Nicolas-Sarkozy.gifDes sanctions lorsqu'un demander d'emploi refuse deux offres valables"

C'est un des grands classiques de la droite : prendre un fait divers, ici quelques anecdoctes sur des fraudeurs, pour une réalité générale.
Pour Alain Vidalies, secrétaire national du PS aux entreprises, "dès lors qu'on parle de sanctions, c'est qu'on admet l'existence d'une fraude de masse". Le député socialiste rappelle que la moitié des chômeurs ne sont pas indemnisés et qu'il n'y a donc rien à frauder pour eux. Qua- à ceux qui sont indemnisés, ils touchent en moyenne moins de 70 % du smic. "C'est beaucoup plus facile pour un responsable politique de sanctionner des chômeurs que de créer des emplois." Les personnes à la recherche d'un emploi sont ainsi largement stigmatisées, le terme de chômeur devenant synonyme de paresse.

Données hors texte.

(* ===== verification/GitHub.v ===== *)
(** * The GitHub client (src/pipelens/github.py): what its callers use

    The values the client returns and its operations as an interface over the
    state [N] of the outside world, which the analysis pipeline and the web
    application are modelled against. *)

From stdpp Require Import base list strings numbers.
From S2P Require Import Prelude Models.

Record JobLog := { jl_job_name : str; jl_text : str }.
Record FailedJob := {
  fl_job_id : Z; fl_name : str; fl_failed_steps : list str; fl_runner_labels : list str;
  fl_workflow_name : option str; fl_head_branch : option str }.

Class GitHubClient (N : Type) := {
  installation_token : Z -> M N str;
  failed_jobs : str -> Z -> str -> M N (list FailedJob);
  download_logs : str -> Z -> str -> M N (list JobLog);
  repository_context : str -> Z -> str -> str -> M N RepositoryContext;
  file_contents : str -> list str -> str -> str -> M N (list (str * str));
  upsert_check : str -> str -> Z -> str -> str -> str -> str -> M N unit;
  upsert_pull_request_comment : str -> Z -> Z -> str -> str -> M N unit
}.
(* ===== verification/GitHubApiFacts.v ===== *)
(** * What the GitHub client guarantees

    What a TRUSTED run rests on, that a fork's pull request found by branch does not
    promote its run, which comment is written, and that listings are complete. *)

From Stdlib Require Import QArith Qround.
From stdpp Require Import base list strings numbers.
From S2P Require Import Prelude Text Models Json HttpRetry GitHub GitHubApi.

Set Default Proof Using "Type".
Open Scope prog_scope.

(** Peel the binds of [H : obind ... = Ok _]. *)
Ltac peel H :=
  repeat match type of H with
  | obind ?o _ = Ok _ => let E := fresh "E" in apply obind_Ok in H as (? & E & H)
  end.

(** ** Trust *)

Section trust.
Context {U : UnicodeDb}.

(** The repository object of one side ("head" or "base") of a pull request. *)
Definition side_repo (pull_request : json) (side : str) (repo : json) : Prop :=
  exists s r, jget_default pull_request side (JObj []) = Ok s /\ jget s (u "repo") = Ok r
    /\ repo = or_empty r.
(** [v] carries a name equal to [name], whatever its case. *)
Definition named (v : json) (name : str) : Prop :=
  exists n, jget v (u "full_name") = Ok (JStr n) /\ same_name n name = true.
Definition with_value (v : json) (key : str) (x : json) : Prop :=
  jget v key = Ok x /\ x <> JNull.

(** The first pull request the run lists, None when it lists none. *)
Definition first_pull (run : json) : outcome json :=
  let! pulls := jget run (u "pull_requests") in jfirst (jor pulls (JArr [JNull])).

(** What TRUSTED rests on: without a pull request, that the head repository has the name
    of the repository; with one, that it goes into the repository, from a repository of
    the same id, or, where an id is missing, of the same name. *)
Definition trusted_evidence (repository : str) (run : json) : Prop :=
  exists pr h, first_pull run = Ok pr /\ jget run (u "head_repository") = Ok h /\
  if jtruthy pr then
    exists head base, side_repo pr (u "head") head /\ side_repo pr (u "base") base
    /\ named base repository
    /\ ((exists i j, with_value head (u "id") i /\ with_value base (u "id") j /\ py_eqb i j = true)
        \/ ((jget head (u "id") = Ok JNull \/ jget base (u "id") = Ok JNull)
            /\ ((exists b, jget base (u "full_name") = Ok (JStr b) /\ named head b)
                \/ (jtruthy head = false /\ named (or_empty h) repository))))
  else named (or_empty h) repository.

Lemma by_name_trusted n against : by_name n against = TRUSTED -> same_name n against = true.
Proof. unfold by_name. by destruct (same_name n against). Qed.
Lemma trust_of_head_trusted repository v :
  trust_of_head repository v = Ok TRUSTED -> named v repository.
Proof.
  unfold trust_of_head. intros H. peel H. destruct x as [| | | | |n| |]; try done.
  injection H as H%by_name_trusted. by exists n.
Qed.
Lemma is_none_null v : jis_none v = true -> v = JNull.
Proof. by destruct v. Qed.
Lemma some_not_null v : jis_none v = false -> v <> JNull.
Proof. by destruct v. Qed.
Lemma propose_unverified bumps files ss notes :
  propose_version_patches bumps files = Ok (ss, notes) ->
  Forall (fun s => sg_patch_verified s = false) ss.
Proof.
  unfold propose_version_patches. intros (props & Hp & [= <- _])%obind_Ok.
  apply omap_list_Ok in Hp. induction Hp as [|[b [path content]] p l ps Hp _ IH];
    cbn [flat_map]; [constructor|]. apply Forall_app. split; [|done].
  apply propose_for_ok in Hp. destruct p; cbn [proposed]; [|constructor..].
  destruct Hp as (_ & _ & updated & _ & ->). by repeat constructor.
Qed.

Lemma publishable_verified s files :
  publishable s files -> publishable (with_patch s (sg_patch s) true) files.
Proof. intros H. exact H. Qed.

Lemma propose_and_verify_verified d bumps files d' o :
  unverified d -> propose_and_verify_patches d bumps files = Ok (d', o) ->
  verified_against files d'.
Proof.
  unfold propose_and_verify_patches, verify_patch_suggestions.
  intros Hu ([ss notes] & Hss & H)%obind_Ok. apply propose_unverified in Hss.
  cbn [with_suggestions dg_suggestions dg_notes] in H.
  apply obind_Ok in H as ([[kept notes'] o'] & Hv & [= <- <-]).
  pose proof (verify_each_spec files (ss ++ dg_suggestions d) [] (dg_notes d ++ notes) []) as Hs.
  rewrite Hv in Hs. destruct Hs as (ss' & ns & -> & _ & Hf & _).
  unfold verified_against. cbn [app with_suggestions dg_suggestions].
  assert (Hall : Forall (fun s => sg_patch_verified s = false) (ss ++ dg_suggestions d))
    by (by apply Forall_app).
  clear -Hf Hall. induction Hf as [|s s' l l' Hss _ IH]; [constructor|].
  apply Forall_cons_iff in Hall as [Hs Hall]. constructor; [|by apply IH].
  destruct Hss as [(_ & ->)|[(_ & Hp & ->)|(_ & _ & ->)]]; cbn; [congruence| |done].
  intros _. by apply publishable_verified.
Qed.

(** ** The files diffs are verified against *)

Definition reads (request : AnalysisRequest) (call : Call) : Prop :=
  match call with
  | InstallationToken i _ => i = aq_installation_id request
  | FailedJobs repository run_id _ | DownloadLogs repository run_id _ =>
    repository = aq_repository request /\ run_id = aq_run_id request
  | ReadContext repository run_id sha _ =>
    repository = aq_repository request /\ run_id = aq_run_id request
    /\ sha = aq_head_sha request
  | _ => False
  end.
Definition fetches (request : AnalysisRequest) (call : Call) : Prop :=
  match call with
  | FileContents repository _ ref _ =>
    repository = aq_repository request /\ ref = aq_head_sha request
  | _ => False
  end.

Pour Michel Sapin, le gouvernement persiste à vouloir faire croire que le chômeur ne fait rien parce qu'il ne veut rien faire. "Il faut lutter contre les fraudes mais ne jamais laisser penser que les chômeurs sont danc cette situation parce qu'ils l'ont souhaité".

Service public : la fin de la fonction publique ?

Nicolas-Sarkozy.gif"Le moment est venu de refonder l'Etat, de refonder le service public, de refonder la fonction publique"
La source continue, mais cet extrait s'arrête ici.